In January, the bank held interest rates at 2.25% for a second consecutive meeting, citing mounting unpredictability as the main reason policymakers aren’t sure whether the next policy move will be a hike or a cut.
“In the context of an unpredictable environment with little historical precedent, it was unusually difficult to effectively assign weights and probabilities to the various risks surrounding the outlook,” the bank said in a summary of deliberations released Wednesday, reiterating “it was difficult to predict the timing and direction of the next change in the policy rate.”
Governing council squarely pointed to Canada’s southern neighbor as the most acute source of volatility — though it stopped short of mentioning U.S. President Donald Trump by name.
The council listed examples of the Trump administration’s international and trade policy as sources of unrest. For the first time, the deliberations of the central bank also included discussion of the president’s attacks on the Federal Reserve.
“Recent geopolitical events — including in Venezuela, Iran and Greenland — and threats to the independence of the Federal Reserve had made the world more turbulent,” the bank said. “U.S. trade policy, increasingly used for geopolitical aims rather than economic ones, had become more unpredictable.”
In recent weeks, the bank has become more outspoken in its commentary on U.S. government actions.
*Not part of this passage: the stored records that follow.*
Lemma unique_snoc l x :
  unique (l ++ [x]) = if decide (x ∈ l) then unique l else unique l ++ [x].
Proof.
  unfold unique. rewrite uniqueFrom_app, app_nil_r. simpl. unfold includes.
  case_bool_decide; case_decide; try done. by rewrite app_nil_r.
Qed.

Lemma unique_same_elements l1 l2 x :
  unique l1 = unique l2 → x ∈ l1 ↔ x ∈ l2.
Proof. intros H. by rewrite <- (elem_of_unique l1), H, elem_of_unique. Qed.

(** Two lists are read alike when their first occurrences are the same. *)
Lemma unique_push result seenAs x :
  unique result = unique seenAs →
  unique (if decide (x ∈ result) then result else result ++ [x])
  = unique (seenAs ++ [x]).
Proof.
  intros Hsame. rewrite (unique_snoc seenAs).
  pose proof (unique_same_elements _ _ x Hsame) as Hmember.
  destruct (decide (x ∈ result)) as [Hin|Hnot].
  - by rewrite decide_True by tauto.
  - rewrite (decide_False (P := x ∈ seenAs)) by tauto.
    by rewrite unique_snoc, decide_False, Hsame.
Qed.

Context (resources : list Resource).
Local Abbreviation inCatalog := (λ name, name ∈ resourceName <$> resources).

Lemma volumes_fold vs result :
  fold_left (volumeStep resources) vs result
  = result ++ filter inCatalog (omap volumeTarget vs).
Proof.
  revert result. induction vs as [|v vs IH]; intros result.
  - by rewrite app_nil_r.
  - cbn [fold_left]. rewrite IH, volumeStep_spec. cbn [omap list_omap].
    destruct (volumeTarget v) as [wanted|]; [|done].
    case_decide.
    + by rewrite filter_cons_True, <- app_assoc.
    + by rewrite filter_cons_False.
Qed.
(** X9. The call returns only if nothing stood in the way: the grid
    has positive sides, there is at least one task to size the pool
    and one processor, every task has rendered, and every task index
    is inside the grid. *)
Theorem return_means_tasks_fit w fig axes w' :
  completion h (tasks (effective_total total data) data) ≡ₚ tasks (effective_total total data) data →
  parallel_plot h plot_fn data (n_rows, n_cols) total preprocessing_fn
      col_labels row_labels grid_cell_size switch_axis cleanup show_progress w
  = (Ok (fig, axes), w') →
  0 < n_rows ∧ 0 < n_cols ∧ 1 ≤ effective_total total data ∧ 1 ≤ cpu_count h ∧
  ∀ i x, (i, x) ∈ tasks (effective_total total data) data →
    i < n_rows * n_cols ∧ is_ok (rendering plot_fn grid_cell_size preprocessing_fn x) = true.
Proof.
  intros Hperm Hrun.
  destruct (run_returns _ _ _ _ Hrun) as (_ & _ & Hworkers & _).
  destruct (returned_cells _ _ _ _ Hperm Hrun)
    as (Hr & Hc & items & Hyields & _ & Hrange & _).
  split; [done|]. split; [done|]. split; [lia|]. split; [lia|].
  intros i x Hin. rewrite <-Hperm in Hin.
  apply list_elem_of_lookup in Hin as [n Hn].
  destruct (Forall2_lookup_l _ _ _ _ _ Hyields Hn) as (item & Hitem & Hi & Hrender).
  simpl in *. apply list_elem_of_lookup_2 in Hitem.
  rewrite Forall_forall in Hrange. specialize (Hrange _ Hitem).
  rewrite Hrender. split; [lia|done].
Qed.
(** * Semantic-Scholar-MCP-Server: request gateway and tool facade

    A shallow embedding of [server.py].  Python values are an inductive
    type, Python [str] is Rocq [string] (one [ascii] per code point, so the
    strings covered are those whose code points lie below 256), Python
    [int] is [Z].  The one effect of the program, the call
    [requests.request], is modelled by a state-and-error monad over a
    [World] that holds the process environment, the configuration file,
    the upstream service and the log of the calls sent so far. *)

From Stdlib Require Import String Ascii List ZArith NArith Bool Lia.
From Stdlib Require Import DecimalString.
Import ListNotations.

Local Open Scope string_scope.
Local Open Scope Z_scope.

(** ** Python strings *)

Module PyStr.

(** [str.isspace] on one code point below 256: U+0009..U+000D,
    U+001C..U+0020, U+0085 and U+00A0. *)
Definition isspace (c : ascii) : bool :=
  let n := N_of_ascii c in
  ((9 <=? n) && (n <=? 13) || (28 <=? n) && (n <=? 32)
   || (n =? 133) || (n =? 160))%N.

(** [s.lstrip()] *)
Fixpoint lstrip (s : string) : string :=
  match s with
  | EmptyString => EmptyString
  | String c r => if isspace c then lstrip r else s
  end.

(** [s.rstrip()]: a trailing run of white space is dropped. *)
Fixpoint rstrip (s : string) : string :=
  match s with
  | EmptyString => EmptyString
  | String c r =>
      match rstrip r with
      | EmptyString => if isspace c then EmptyString else String c EmptyString
      | r' => String c r'
      end
  end.

(** [s.strip()] *)
Definition strip (s : string) : string := rstrip (lstrip s).

(** [s.lstrip(chars)] and [s.rstrip(chars)] for a one-character [chars]. *)
Fixpoint lstrip_char (x : ascii) (s : string) : string :=
  match s with
  | EmptyString => EmptyString
  | String c r => if Ascii.eqb c x then lstrip_char x r else s
  end.

Fixpoint rstrip_char (x : ascii) (s : string) : string :=
  match s with
  | EmptyString => EmptyString
  | String c r =>
      match rstrip_char x r with
      | EmptyString => if Ascii.eqb c x then EmptyString else String c EmptyString
      | r' => String c r'
      end
  end.

(** [sep.join(parts)] *)
Fixpoint join (sep : string) (parts : list string) : string :=
  match parts with
  | [] => EmptyString
  | [p] => p
  | p :: rest => p ++ sep ++ join sep rest
  end.

(** [c in s] for a character. *)
Fixpoint mem (x : ascii) (s : string) : bool :=
  match s with
  | EmptyString => false
  | String c r => Ascii.eqb c x || mem x r
  end.

(** [needle in hay] for strings, as a proposition and as a test. *)
Definition contains (hay needle : string) : Prop :=
  exists pre post, hay = pre ++ needle ++ post.

Fixpoint containsb (hay needle : string) : bool :=
  String.prefix needle hay
  || match hay with
     | EmptyString => false
     | String _ r => containsb r needle
     end.

(** [s.upper()] on the letters that occur in method names. *)
Definition upper_char (c : ascii) : ascii :=
  let n := N_of_ascii c in
  if ((97 <=? n) && (n <=? 122))%N then ascii_of_N (n - 32) else c.

Fixpoint upper (s : string) : string :=
  match s with
  | EmptyString => EmptyString
  | String c r => String (upper_char c) (upper r)
  end.

(** [str(n)] for an integer. *)
Definition of_Z (z : Z) : string := NilZero.string_of_int (Z.to_int z).

Definition hex_digit (upper_case : bool) (n : N) : ascii :=
  if (n <? 10)%N then ascii_of_N (48 + n)
  else ascii_of_N ((if upper_case then 55 else 87) + n).

(** Two hexadecimal digits of a byte. *)
Definition hex2 (upper_case : bool) (n : N) : string :=
  String (hex_digit upper_case (n / 16))
    (String (hex_digit upper_case (n mod 16)) EmptyString).

End PyStr.

(** ** Python values *)

(** The values that reach the program: tool arguments, the parsed
    configuration file and parsed JSON bodies.  A [dict] keeps its insertion
    order and has string keys, as every mapping of the source has. *)
#[warning="-register-all"]
Inductive PyVal : Type :=
| PNone
| PBool (b : bool)
| PInt (z : Z)
| PStr (s : string)
| PList (items : list PyVal)
| PTuple (items : list PyVal)
| PDict (entries : list (string * PyVal)).

Definition Dict : Type := list (string * PyVal).

Module Py.

(** [bool(v)] *)
Definition truthy (v : PyVal) : bool :=
  match v with
  | PNone => false
  | PBool b => b
  | PInt z => negb (z =? 0)
  | PStr s => negb (String.eqb s EmptyString)
  | PList l | PTuple l => negb (Nat.eqb (List.length l) 0)
  | PDict d => negb (Nat.eqb (List.length d) 0)
  end.

(** Truth of a string, and of an [Optional[str]]. *)
Definition nonempty (s : string) : bool := negb (String.eqb s EmptyString).

Definition truthy_opt (o : option string) : bool :=
  match o with
  | None => false
  | Some s => nonempty s
  end.

Definition squote : ascii := ascii_of_N 39.
Definition dquote : ascii := ascii_of_N 34.
Definition backslash : ascii := ascii_of_N 92.

Definition chr (c : ascii) : string := String c EmptyString.

(** One character of [repr(s)], [q] being the quote chosen for [s]. *)
Definition repr_char (q c : ascii) : string :=
  let n := N_of_ascii c in
  if Ascii.eqb c q || Ascii.eqb c backslash then String backslash (chr c)
  else if (n =? 9)%N then String backslash "t"
  else if (n =? 10)%N then String backslash "n"
  else if (n =? 13)%N then String backslash "r"
  else if ((n <? 32) || (n =? 127))%N then String backslash ("x" ++ PyStr.hex2 false n)
  else if (n <? 127)%N then chr c
  else if ((n <=? 160) || (n =? 173))%N then String backslash ("x" ++ PyStr.hex2 false n)
  else chr c.

Fixpoint repr_chars (q : ascii) (s : string) : string :=
  match s with
  | EmptyString => EmptyString
  | String c r => repr_char q c ++ repr_chars q r
  end.

(** [repr(s)] for a string: single quotes, unless the string has a single
    quote and no double quote. *)
Definition repr_str (s : string) : string :=
  let q := if PyStr.mem squote s && negb (PyStr.mem dquote s)
           then dquote else squote in
  String q (repr_chars q s ++ chr q).

(** [repr(v)] *)
Fixpoint repr (v : PyVal) : string :=
  let fix reprs (l : list PyVal) : list string :=
    match l with
    | [] => []
    | x :: r => repr x :: reprs r
    end in
  let fix repr_items (d : list (string * PyVal)) : list string :=
    match d with
    | [] => []
    | (k, x) :: r => (repr_str k ++ ": " ++ repr x) :: repr_items r
    end in
  match v with
  | PNone => "None"
  | PBool true => "True"
  | PBool false => "False"
  | PInt z => PyStr.of_Z z
  | PStr s => repr_str s
  | PList l => "[" ++ PyStr.join ", " (reprs l) ++ "]"
  | PTuple [x] => "(" ++ repr x ++ ",)"
  | PTuple l => "(" ++ PyStr.join ", " (reprs l) ++ ")"
  | PDict d => "{" ++ PyStr.join ", " (repr_items d) ++ "}"
  end.

(** [str(v)]: a string is itself, anything else is its [repr]. *)
Definition str (v : PyVal) : string :=
  match v with
  | PStr s => s
  | _ => repr v
  end.

(** [d.get(k, default)] *)
Fixpoint get (d : Dict) (k : string) : option PyVal :=
  match d with
  | [] => None
  | (k', v) :: r => if String.eqb k' k then Some v else get r k
  end.

Definition get_default (d : Dict) (k : string) (dflt : PyVal) : PyVal :=
  match get d k with
  | Some v => v
  | None => dflt
  end.

(** [d[k] = v]: an existing key keeps its place, a new one goes last. *)
Fixpoint set (d : Dict) (k : string) (v : PyVal) : Dict :=
  match d with
  | [] => [(k, v)]
  | (k', v') :: r =>
      if String.eqb k' k then (k', v) :: r else (k', v') :: set r k v
  end.

(** [if cond: d[k] = v] *)
Definition set_if (cond : bool) (d : Dict) (k : string) (v : PyVal) : Dict :=
  if cond then set d k v else d.

Definition has_key (d : Dict) (k : string) : bool :=
  match get d k with
  | Some _ => true
  | None => false
  end.

(** [int(b)] for an [int] instance, which a [bool] is. *)
Definition int_of_bool (b : bool) : Z := if b then 1 else 0.

End Py.

(** ** [json.dumps(v, ensure_ascii=False)] *)

Module Json.

Definition dumps_char (c : ascii) : string :=
  let n := N_of_ascii c in
  if Ascii.eqb c Py.dquote || Ascii.eqb c Py.backslash
  then String Py.backslash (Py.chr c)
  else if (n =? 10)%N then String Py.backslash "n"
  else if (n =? 13)%N then String Py.backslash "r"
  else if (n =? 9)%N then String Py.backslash "t"
  else if (n =? 8)%N then String Py.backslash "b"
  else if (n =? 12)%N then String Py.backslash "f"
  else if (n <? 32)%N then String Py.backslash ("u00" ++ PyStr.hex2 false n)
  else Py.chr c.

Fixpoint dumps_chars (s : string) : string :=
  match s with
  | EmptyString => EmptyString
  | String c r => dumps_char c ++ dumps_chars r
  end.

Definition dumps_str (s : string) : string :=
  String Py.dquote (dumps_chars s ++ Py.chr Py.dquote).

Fixpoint dumps (v : PyVal) : string :=
  let fix items (l : list PyVal) : list string :=
    match l with
    | [] => []
    | x :: r => dumps x :: items r
    end in
  let fix members (d : list (string * PyVal)) : list string :=
    match d with
    | [] => []
    | (k, x) :: r => (dumps_str k ++ ": " ++ dumps x) :: members r
    end in
  match v with
  | PNone => "null"
  | PBool true => "true"
  | PBool false => "false"
  | PInt z => PyStr.of_Z z
  | PStr s => dumps_str s
  | PList l | PTuple l => "[" ++ PyStr.join ", " (items l) ++ "]"
  | PDict d => "{" ++ PyStr.join ", " (members d) ++ "}"
  end.

End Json.

(** ** The world outside the process *)

(** The arguments of one [requests.request] call. *)
Record HttpRequest : Type := mkRequest {
  rq_method : string;
  rq_url : string;
  rq_params : option Dict;
  rq_json : option Dict;
  rq_headers : list (string * string);
  rq_timeout : Z
}.

(** What the program reads of a response: [resp.status_code], [resp.text]
    and [resp.json()], [None] standing for the exception [resp.json()]
    raises on a body that is not JSON. *)
Record Response : Type := mkResponse {
  status_code : Z;
  text : string;
  json : option PyVal
}.

Inductive PyExc : Type :=
| ValueError (msg : string)
| RuntimeError (msg : string)
| RequestException (msg : string).

(** [config.yaml] next to the module: absent, present but failing in [open]
    or [yaml.safe_load], or loaded. *)
Inductive ConfigFile : Type :=
| CfgAbsent
| CfgBroken
| CfgLoaded (data : PyVal).

Record World : Type := mkWorld {
  environ : list (string * string);
  config_yaml : ConfigFile;
  upstream : HttpRequest -> string + Response;
  sent : list HttpRequest
}.

(** ** A state and exception monad *)

Definition M (A : Type) : Type := World -> (PyExc + A) * World.

Definition ret {A} (a : A) : M A := fun w => (inr a, w).

Definition raise {A} (e : PyExc) : M A := fun w => (inl e, w).

Definition bind {A B} (m : M A) (k : A -> M B) : M B :=
  fun w =>
    match m w with
    | (inl e, w') => (inl e, w')
    | (inr a, w') => k a w'
    end.

Notation "x <- m ;; k" := (bind m (fun x => k))
  (at level 61, m at next level, right associativity).
Notation "m ;;; k" := (bind m (fun _ => k))
  (at level 61, right associativity).

Definition gets {A} (f : World -> A) : M A := fun w => (inr (f w), w).

(** [if cond: raise e] *)
Definition raise_if (cond : bool) (e : PyExc) : M unit :=
  if cond then raise e else ret tt.

(** [requests.request(...)]: the call is logged and answered by the
    upstream, with a response or with the failure of the HTTP client
    (no connection, timeout), which the client raises. *)
Definition requests_request (rq : HttpRequest) : M Response :=
  fun w =>
    (match upstream w rq with
     | inl failure => inl (RequestException failure)
     | inr resp => inr resp
     end,
     mkWorld (environ w) (config_yaml w) (upstream w) (sent w ++ [rq])).

(** The calls a computation sends from [w], and its outcome. *)
Definition calls {A} (m : M A) (w : World) : list HttpRequest :=
  skipn (List.length (sent w)) (sent (snd (m w))).

Definition outcome {A} (m : M A) (w : World) : PyExc + A := fst (m w).

(** ** Internal configuration helpers *)

Definition _BASE_URL : string := "https://api.semanticscholar.org/graph/v1".

(** [os.getenv(name)] *)
Fixpoint getenv (env : list (string * string)) (name : string) : option string :=
  match env with
  | [] => None
  | (k, v) :: r => if String.eqb k name then Some v else getenv r name
  end.

(** The part of [_load_api_key] that reads [config.yaml]. *)
Definition load_config_key (cfg : ConfigFile) : option string :=
  match cfg with
  | CfgAbsent => None
  | CfgBroken => None
  | CfgLoaded loaded =>
      let data := if Py.truthy loaded then loaded else PDict [] in
      let key := match data with
                 | PDict d => Py.get_default d "semantic_scholar" (PDict [])
                 | _ => PDict []
                 end in
      let api_key := match key with
                     | PDict d => Py.get_default d "api_key" PNone
                     | _ => PNone
                     end in
      if Py.truthy api_key then Some (PyStr.strip (Py.str api_key)) else None
  end.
Governor Tiff Macklem was among the first major central bankers to offer his support to Jerome Powell, after the Fed chair warned that a U.S. Department of Justice investigation threatened the independence of the institution.
Speaking to reporters in January, Macklem made some of his most definitive comments yet on the global economic consequences of Trump’s tariff policy, saying the era of rules-based free trade with U.S. is over.
Officials also reiterated Wednesday that the upcoming review of the free trade agreement between the U.S., Canada and Mexico is an “important risk” to the outlook that may keep businesses from deploying capital. While the council sees the review as a downside risk to economic growth, potential counter-tariffs and supply disruptions could also push inflation higher, they said.
On Wednesday, Bloomberg News reported that Trump is privately weighing an exit to the North American trade pact.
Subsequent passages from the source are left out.